Hi HAProxy List,

I’ve run into an issue with the stick tables/peering issue that may be of 
interest to some of you.

I’ve got a fleet of 10 proxy servers peering with each other, fronting several 
backend servers.  I have a very simple stick table setup which I’ve pasted 
examples of below.  Basically I use a URL parameter to control server 
stickiness.

This works great, and is an amazing solution to a sticky problem for our 
BOSH-based XMPP messaging, as long as the stick table entries stay in sync.  
However, sometimes one HAProxy instance will lose one or more entries which are 
still present on the others.

This state persists between minutes and hours, in which the out-of-sync server 
continues to receive updates on some entries but is missing others.
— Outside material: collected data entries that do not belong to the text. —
(* ===== verification/RenderSubmitTheorems.v ===== *)
(** * What the speaker renderer guarantees

    Whatever the endpoint, the owner of the speaker and the callback do, PCM and
    reference windows are submitted in order; when they cooperate, rendering
    completes. *)
From S2P Require Import Prelude RustStr PlaybackOwnership RenderSubmit RenderSubmitFacts.

Section Render.
Context {sample : Type} (env : Env) (job : Job sample) (started_before : bool) (poll_bound : nat).
Abbreviation E := (refused_by_world env job started_before poll_bound).
Abbreviation somewhere := (somewhere job started_before).

(** Sizes the code's [usize] arithmetic admits. *)
Definition sized : Prop :=
  frame_count (jb_physical_samples job) ≤ u64_max ∧ 0 ≤ jb_physical_prefix_offset_frames job.
Lemma frame_count_nonneg (l : list sample) : 0 ≤ frame_count l.
Proof. unfold frame_count, SPEAKER_CHANNEL_COUNT. apply Z.div_pos; lia. Qed.
Lemma initial_at : sized →
  at_ job started_before 0 (new_tracker job) false 0 (initial_render job started_before).
Proof.
  intros [Hs Hp]. split; try done. split; try done; simpl.
  - apply new_tracker_ok; [split; [apply frame_count_nonneg|done]|apply frame_count_nonneg|done].
  - pose proof (frame_count_nonneg (jb_physical_samples job)). lia.
  - intros pre f post Hl. by destruct pre.
  - by left.
Qed.
(** Everything was written and every reference window published. *)
Definition rendered (r : Render sample) : Prop :=
  rn_written r = take (Z.to_nat (frame_count (jb_physical_samples job) * 2)) (jb_physical_samples job)
  ∧ pcm (frames_of (rn_events r)) = take (Z.to_nat (reference_total job * 2)) (jb_reference_samples job).
Lemma at_end t n r : at_ job started_before 0 t true n r →
  rt_submitted_frames t = rt_total_frames t → rendered r.
Proof.
  intros [[[H1 H2 H3 H4 H5 H6] G2 G3 G4 G5 G6 G7 G8 G9] Hs Hr Ht Hst Hn] He.
  rewrite Ht in *. split.
  - rewrite G6, He, G2. do 2 f_equal. lia.
  - rewrite (Hs (Hr Hst)) in G7. unfold pcm at 2 in G7. simpl in G7. rewrite app_nil_r in G7.
    rewrite G7. do 2 f_equal. rewrite H6, G3 in *. lia.
Qed.
Lemma ending_rule passes t st n : rt_submitted_frames t = rt_total_frames t →
  triple (at_ job started_before 0 t st n)
    (let* started := gets rn_started in
     when (negb started) (start_stream env job);;;
     let* drained := drain_endpoint env job passes in
     if negb drained then ret false
     else submit_render_action env job (device_call env);;; ret true)
    (λ b r, weak job started_before r ∧ (b = true → rendered r)) E.
Proof.
  intros He.
  eapply (triple_bind E _ _ _ (λ st0 r, at_ job started_before 0 t st n r ∧ st0 = st)).
  { apply triple_gets. intros r Hr. split; [done|apply Hr]. }
  intros st0. apply (triple_pure E). intros _ _ ->.
  eapply (triple_bind E _ _ _ (λ _, at_ job started_before 0 t true n)).
  { destruct st; simpl; [by apply triple_ret|apply start_rule]. }
  intros u. eapply triple_bind; [apply drain_rule|]. intros drained r (n' & Hr). revert r Hr.
  change (triple (at_ job started_before 0 t true n')
    (if negb drained then ret false else submit_render_action env job (device_call env);;; ret true)
    (λ b r, weak job started_before r ∧ (b = true → rendered r)) E).
  destruct drained; simpl.
  - eapply (triple_bind E _ _ _ (λ _, at_ job started_before 0 t true n')).
    + apply submit_rule; [apply at_stable|apply at_weak|].
      apply device_rule; [apply at_stable|apply at_weak].
    + intros u2. apply triple_ret. intros r Hr. split; [by eapply at_weak|]. intros _. by eapply at_end.
  - apply triple_ret. intros r Hr. split; [by eapply at_weak|done].
Qed.
Lemma render_rule passes : sized →
  triple (λ r, r = initial_render job started_before) (render_wasapi_frames env job passes)
    (λ b r, weak job started_before r ∧ (b = true → rendered r)) E.
Proof.
  intros Hs. unfold render_wasapi_frames. eapply triple_bind.
  { eapply triple_weaken; [apply (loop_rule env job started_before poll_bound passes (new_tracker job) false 0)| |done].
    intros r ->. by apply initial_at. }
  intros [|] r (t & st & n & Hr & Hb); simpl.
  - by apply (ending_rule passes t st n (Hb eq_refl)).
  - split; [by eapply at_weak|done].
Qed.

(** C15: Whatever the endpoint, the owner of the speaker, the clocks and the event
    callback do, and after any number of passes: the PCM written is a prefix of
    the cue's physical samples, the reference windows published are in order and
    together a prefix of the reference samples, none of them comes before the
    stream's start was announced, and a successful return has written every
    whole frame and published the whole reference that follows the prefix. *)
Theorem rendered_audio_is_in_order passes :
  sized →
  let '(result, r) := render_wasapi_frames env job passes (initial_render job started_before) in
  rn_written r `prefix_of` jb_physical_samples job
  ∧ pcm (frames_of (rn_events r)) `prefix_of` jb_reference_samples job
  ∧ (∀ pre f post, rn_events r = pre ++ Frame f :: post →
       started_before = true ∨ existsb stream_start pre = true)
  ∧ (result = Ok true →
       rn_written r = take (Z.to_nat (frame_count (jb_physical_samples job) * 2)) (jb_physical_samples job)
       ∧ pcm (frames_of (rn_events r)) = take (Z.to_nat (reference_total job * 2)) (jb_reference_samples job)).
Proof.
  intros Hs. pose proof (render_rule passes Hs _ eq_refl) as H.
  destruct (render_wasapi_frames _ _ _ _) as [[b|e] r].
  - destruct H as [[H1 H2 H3] H4]. split_and!; [done..|]. intros [= ->]. by apply H4.
  - destruct H as [[H1 H2 H3] _]. by split_and!.
Qed.

(** C14: Rendering terminates: when the permit stays valid, the device and the
    callback accept every call, the endpoint never reports more padding than was
    written or than its buffer, a running endpoint is seen empty at least once in
    any [poll_bound] readings and its buffer holds one reference window, then
    [frames * (poll_bound + 2) + poll_bound + 1] passes of the loop are enough
    for the call to succeed, without any panic. *)
Theorem rendering_completes passes :
  sized → laws env job poll_bound →
  (Z.to_nat (frame_count (jb_physical_samples job)) * (poll_bound + 2) + (poll_bound + 1) ≤ passes)%nat →
  (render_wasapi_frames env job passes (initial_render job started_before)).1 = Ok true.
Proof.
  intros Hs HL Hp. pose proof (initial_at Hs) as H0.
  assert (triple (at_ job started_before 0 (new_tracker job) false 0)
    (render_wasapi_frames env job passes) (λ b _, b = true) E) as H.
  { unfold render_wasapi_frames. eapply triple_bind.
    { apply (loop_completes env job started_before poll_bound HL passes _ _ _ O); [|done].
      unfold needed. simpl. rewrite Z.sub_0_r. lia. }
    intros b r [-> (t & st & n & Hr & Hb)]. revert r Hr. simpl.
    eapply (triple_bind E _ _ _ (λ st0 r, at_ job started_before 0 t st n r ∧ st0 = st)).
    { apply triple_gets. intros r Hr. split; [done|apply Hr]. }
    intros st0. apply (triple_pure E). intros _ _ ->.
    eapply (triple_bind E _ _ _ (λ _, at_ job started_before 0 t true n)).
    { destruct st; simpl; [by apply triple_ret|apply start_rule]. }
    intros u. eapply triple_bind.
    { apply (drain_completes env job started_before poll_bound passes t n poll_bound); [lia|].
      by apply (drains_soon env job). }
    intros drained r [-> (n' & Hr)]. revert r Hr. simpl.
    eapply (triple_bind E _ _ _ (λ _, at_ job started_before 0 t true n')); [|intros u2; by apply triple_ret].
    apply submit_rule; [apply at_stable|apply at_weak|].
    apply device_rule; [apply at_stable|apply at_weak]. }
  specialize (H _ H0). destruct (render_wasapi_frames _ _ _ _) as [[b|e] r]; [by subst b|].
  by destruct H.
Qed.
End Render.

(** ** Instances *)
(** A permit that stays valid and an endpoint that plays at once when it runs. *)
Definition sample_permit : DesktopPlaybackPermit := mk_permit 1 1.
Definition sample_env : Env :=
  mk_env (λ _, mk_ownership Desktop 1 2 {[ 1 := mk_playback 1 "cue-1" "native-omni" false [] ]} [])
    (λ _, Ok tt) (λ _ started n, Ok (if started : bool then 0 else Z.min n 480))
    (λ _, Ok tt) (λ _, None) Z.of_nat.
(** One frame of silence, then two frames of speech. *)
Definition sample_job : Job Z :=
  mk_job [1; 2; 3; 4] [0; 0; 1; 2; 3; 4] 1 0 480 sample_permit 7 "endpoint" "desktop-process-1".
Lemma sample_laws : laws sample_env sample_job 1.
Proof.
  split; simpl; try done.
  - intros k st n Hn. destruct st; eexists; (split; [done|]); simpl; lia.
  - intros k. exists O. split; [lia|]. done.
Qed.
Lemma rendering_completes_witness :
  (render_wasapi_frames sample_env sample_job 12 (initial_render sample_job false)).1 = Ok true.
Proof.
  apply (rendering_completes sample_env sample_job false 1 12);
    [by vm_compute|exact sample_laws|vm_compute; lia].
Defined.
Lemma rendered_audio_is_in_order_witness :
  ∃ r, render_wasapi_frames sample_env sample_job 12 (initial_render sample_job false) = (Ok true, r)
  ∧ rn_written r = [0; 0; 1; 2; 3; 4] ∧ pcm (frames_of (rn_events r)) = [1; 2; 3; 4]
  ∧ (rn_written r `prefix_of` jb_physical_samples sample_job).
Proof.
  pose proof (rendered_audio_is_in_order sample_env sample_job false 1 12 ltac:(by vm_compute)) as H.
  destruct (render_wasapi_frames sample_env sample_job 12 (initial_render sample_job false))
    as [o r] eqn:Hr.
  destruct H as (H & _). exists r. vm_compute in Hr. injection Hr as <- <-.
  split_and!; [done|by vm_compute|by vm_compute|exact H].
Defined.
A restart of the server can resolve the issue by causing the table to refresh, 
but this is less than ideal.

When it occurs, it appears that all the other servers continue to update the 
“TTL” on the entry, but the errant server slowly allows the entry to expire and 
be removed.
I have developed a tool which pulls the stick table from each proxy and 
compares the entries.  There’s obviously some room for expiry times to be 
different on each proxy, but I’d expect that entries which are regularly 
refreshed on all other peers should be propagated everywhere.

I suspect somehow either ephemeral network connectivity between the peers or 
some other error, but I haven’t seen anything in the logs that seem relevant.  

lsof analysis of open TCP sockets shows all peers connected on 1024 as expected.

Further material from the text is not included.